Lemma store_discoveries_lookup now k os m o :
  NoDup (map obs_match_id os) -> o ∈ os ->
  store_discoveries now k os m !! (obs_match_id o, key_queue k)
  = Some (upsert_discovery now k o (m !! (obs_match_id o, key_queue k))).
Proof.
  revert m. induction os as [|x r IH]; intros m Hnd Ho; [by apply elem_of_nil in Ho|].
  apply NoDup_cons in Hnd as [Hx Hnd].
  change (store_discoveries now k (x :: r) m) with (store_discoveries now k r
    (<[(obs_match_id x, key_queue k) := upsert_discovery now k x (m !! (obs_match_id x, key_queue k))]> m)).
  apply elem_of_cons in Ho as [->|Ho].
  - rewrite (store_discoveries_other now k r).
    + by rewrite lookup_insert_eq.
    + intros y Hy E. apply Hx. apply list_elem_of_fmap. exists y. split; [congruence|done].
  - rewrite IH by done. rewrite lookup_insert_ne; [done|].
    intros E. apply Hx. apply list_elem_of_fmap. exists o. split; [congruence|done].
Qed.

Lemma store_regions_lookup (k : HourKey) (os : list MatchIdObservation)
    (m : gmap (HourKey * string) Z) (region : string) :
  store_regions k os m !! (k, region)
  = if 0 <? count_region region os then Some (count_region region os) else None.
Proof.
  unfold store_regions.
  assert (forall l (acc : gmap (HourKey * string) Z),
    foldl (fun m o => let rg := normalize_region (obs_region o) in <[(k, rg) := count_region rg os]> m) acc l
      !! (k, region)
    = if bool_decide (Exists (fun o => normalize_region (obs_region o) = region) l)
      then Some (count_region region os) else acc !! (k, region)) as Hl.
  { induction l as [|o r IH]; intros acc; cbn [foldl]; cbn zeta.
    { rewrite bool_decide_false; [done|]. intros H. inversion H. }
    rewrite IH. destruct (decide (Exists (fun o => normalize_region (obs_region o) = region) r)) as [E|E].
    - rewrite (bool_decide_true _ E), bool_decide_true; [done|]. apply Exists_cons. by right.
    - rewrite (bool_decide_false _ E). destruct (decide (normalize_region (obs_region o) = region)) as [Heq|Hne].
      + rewrite Heq, lookup_insert_eq, bool_decide_true; [done|]. apply Exists_cons. by left.
      + rewrite lookup_insert_ne by congruence. rewrite bool_decide_false; [done|].
        intros [?|?]%Exists_cons; done. }
  rewrite Hl. unfold count_region.
  destruct (filter (fun o => normalize_region (obs_region o) = region) os) as [|o r] eqn:E; simpl.
  - rewrite bool_decide_false.
    + apply map_lookup_filter_None. right. intros x Hx Hne. by apply Hne.
    + intros (o & Ho & Hr)%Exists_exists.
      assert (o ∈ filter (fun o => normalize_region (obs_region o) = region) os) as Hin
        by (by apply list_elem_of_filter).
      rewrite E in Hin. by apply elem_of_nil in Hin.
  - rewrite bool_decide_true; [done|]. apply Exists_exists. exists o.
    assert (o ∈ filter (fun o => normalize_region (obs_region o) = region) os) as Hin
      by (rewrite E; by left).
    by apply list_elem_of_filter in Hin as [? ?].
Qed.

Lemma observations_nodup raw :
  NoDup (map obs_match_id (map snd (map_to_list (observations_by_id raw)))).
Proof.
  destruct (observations_by_id_spec raw) as [Hid _].
  assert (map obs_match_id (map snd (map_to_list (observations_by_id raw)))
    = map fst (map_to_list (observations_by_id raw))) as ->.
  { rewrite map_map. apply map_ext_in. intros [i o] Hin%list_elem_of_In%elem_of_map_to_list.
    by destruct (Hid i o Hin). }
  apply NoDup_fst_map_to_list.
Qed.

(** Recording a discovery stores exactly what was observed: the count it
    returns is the number of distinct positive ids, each of them is durable for
    the queue, an id that was known keeps the hour it was first seen in, the
    other rows do not change, the per-region counts of the hour are those of
    the observations, and an hour that is being fetched is marked as searched
    with success. *)
Theorem recorded_discovery now k raw t :
  let ids : gset Z := list_to_set (filter (fun i => 0 < i) (map obs_match_id raw)) in
  let os := map snd (map_to_list (observations_by_id raw)) in
  let '(n, t') := record_match_count_discovery_result now k raw t in
  n = Z.of_nat (size ids) /\
  (forall id, id ∈ ids -> exists row, discoveries t' !! (id, key_queue k) = Some row /\
     d_source row = match discoveries t !! (id, key_queue k) with
                    | Some old => d_source old
                    | None => (key_date k, key_hour k)
                    end) /\
  (forall id q, id ∉ ids \/ q <> key_queue k -> discoveries t' !! (id, q) = discoveries t !! (id, q)) /\
  (forall region, region_hours t' !! (k, region)
     = if 0 <? count_region region os then Some (count_region region os) else None) /\
  (forall r, row_of k t = Some r -> is_fetching r = true -> row_of k t' = Some (searched now true r)).
Proof.
  intros ids os. unfold record_match_count_discovery_result. fold os.
  destruct (observations_by_id_spec raw) as [Hid Hdom]. fold ids in Hdom.
  assert (forall i, i ∈ ids <-> exists o, o ∈ os /\ obs_match_id o = i) as Hos.
  { intros i. rewrite <-Hdom, elem_of_dom. unfold os. split.
    - intros [o Ho]. exists o. split; [|by apply Hid].
      apply list_elem_of_fmap. exists (i, o). split; [done|]. by apply elem_of_map_to_list.
    - intros (o & ([j x] & -> & Hin)%list_elem_of_fmap & E). apply elem_of_map_to_list in Hin.
      destruct (Hid j x Hin) as [<- _]. simpl in E. rewrite <-E. by exists x. }
  assert (NoDup (map obs_match_id os)) as Hnd by apply observations_nodup.
  set (stored := {| hours := hours t; discoveries := _; region_hours := _; match_counts := _; ingest := _ |}).
  assert (forall cond f, discoveries (snd (update_hour k cond f stored)) = discoveries stored /\
    region_hours (snd (update_hour k cond f stored)) = region_hours stored) as Hsame.
  { intros cond f. unfold update_hour. destruct (hours stored !! k); [|done]. by destruct (cond _). }
  destruct (Hsame is_fetching (searched now true)) as [-> ->]. simpl. split_and!.
  - unfold os. rewrite length_map, <-Hdom, size_dom, length_map_to_list. done.
  - intros i (o & Ho & <-)%Hos. rewrite store_discoveries_lookup by done. eexists. split; [done|].
    by destruct (discoveries t !! (obs_match_id o, key_queue k)).
  - intros i q Hn. apply store_discoveries_other. intros o Ho [= <- <-].
    destruct Hn as [Hn|Hn]; [|done]. apply Hn, Hos. eauto.
  - intros region. apply store_regions_lookup.
  - intros r Hr Hf. rewrite update_hour_row, decide_True by done.
    unfold row_of in *. simpl. rewrite Hr. simpl. by rewrite Hf.
Qed.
==========
Look over the listing above and copy each line that contains "foldl".

    foldl (fun m o => let rg := normalize_region (obs_region o) in <[(k, rg) := count_region rg os]> m) acc l
  { induction l as [|o r IH]; intros acc; cbn [foldl]; cbn zeta.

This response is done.